Raw 16S rRNA data source and analysis pipeline information

We evaluated C3NA using two colorectal cancer (CRC) datasets and two inflammatory bowel diseases with Crohn’s Disease (CD) 16S rRNA datasets. The first CRC dataset labeled as “cancer” was from PRJNA290926 [14], and the second CRC dataset labeled as “cancer2” was extracted from PRJEB6070 [15]. For both CRC datasets, we only used the samples labeled as “Cancer” and “Normal.“ The first Crohn’s disease dataset was downloaded from PRJEB13679 [16], and we used the “CD” and “no” as the case and control, respectively. The second Crohn’s disease dataset was from the IBDMDB [17] website, and we used the “CD” and “non-IBD” as the case and control, respectively.

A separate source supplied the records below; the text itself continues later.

Lemma u32toLE_store n : u32toLE n = le_store 4 n.
Proof.
  rewrite <- HOST_l2c_le_spec. unfold u32toLE, HOST_l2c_le. change 0xff with (Z.ones 8). rewrite !Z.land_ones by lia.
  unfold u8. by rewrite !Z.mod_mod by lia.
Qed.

Lemma l2n8_store l : l2n8 l = be_store 8 l.
Proof.
  rewrite <- word_bytes_store. unfold l2n8, word_bytes. change 0xff with (Z.ones 8). rewrite !Z.land_ones by lia.
  unfold u8. by rewrite !Z.mod_mod by lia.
Qed.

Lemma SHA512_Transform_hash compress unaligned c b : hash (SHA512_Transform compress unaligned c b) = compress (hash c) (take 128 b).
Proof. unfold SHA512_Transform. destruct unaligned; [|done]. cbn [hash set_hash set_hdata iter_blocks]. by rewrite take_take. Qed.

Lemma eight_words (w : nat) (h : list Z) (f : Z → list Z) : length h = 8%nat → (∀ z, f z = be_store w z) →
  concat ((λ i, f (nthZ h i)) <$> seq 0 8) = concat (be_store w <$> h).
Proof.
  intros Hh Ef. destruct h as [|h0 [|h1 [|h2 [|h3 [|h4 [|h5 [|h6 [|h7 [|]]]]]]]]]; try done.
  cbn [fmap list_fmap seq nthZ nth]. unfold nthZ. cbn [nth]. by rewrite !Ef.
Qed.

Lemma raw_sha256 h : bytes (tls1_sha256_final_raw h) ∧ length (tls1_sha256_final_raw h) = 32%nat.
Proof.
  unfold tls1_sha256_final_raw. cbn [fmap list_fmap seq concat]. rewrite !l2n_store.
  split; [repeat apply bytes_app; try apply bytes_be_store; apply Forall_nil_2|].
  rewrite !length_app, !length_be_store. done.
Qed.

The data were loaded to QIIME2 according to their respective study design following the DADA2 algorithm pipeline [18]. All assignments used the same SILVA 138 [19] reference under the QIIME2 (version 2021.4) environment [8]. The dataset information is shown in Additional file 1: Table S1.

Microbial data processing

Many established pipelines are available for processing the 16S rRNA amplicon sequencing to summarize the raw sequencing data into taxonomic profiles, such as the operational taxonomic units (OTUs) and amplicon sequencing variants (ASVs). For C3NA, we utilized the QIIME2 pipeline with the DADA2 algorithm to generate the ASVs from each of the four datasets [1820]. Regardless of the methods and reference database, the resulting taxonomic profile includes an ASVs table, a taxonomic table, and a metadata table. To ensure the accuracy of these data prior to loading into the C3NA pipeline, we utilize the Phyloseq R package to ensure the correct formatting of these tables, and the Phyloseq object is the initial input for the C3NA pipeline [21]. Lastly, the user needs to run different conditions separately by sub-setting the Phyloseq object and running the pipeline described in Fig. 1 individually. The C3NA pipeline is split into the following five sections.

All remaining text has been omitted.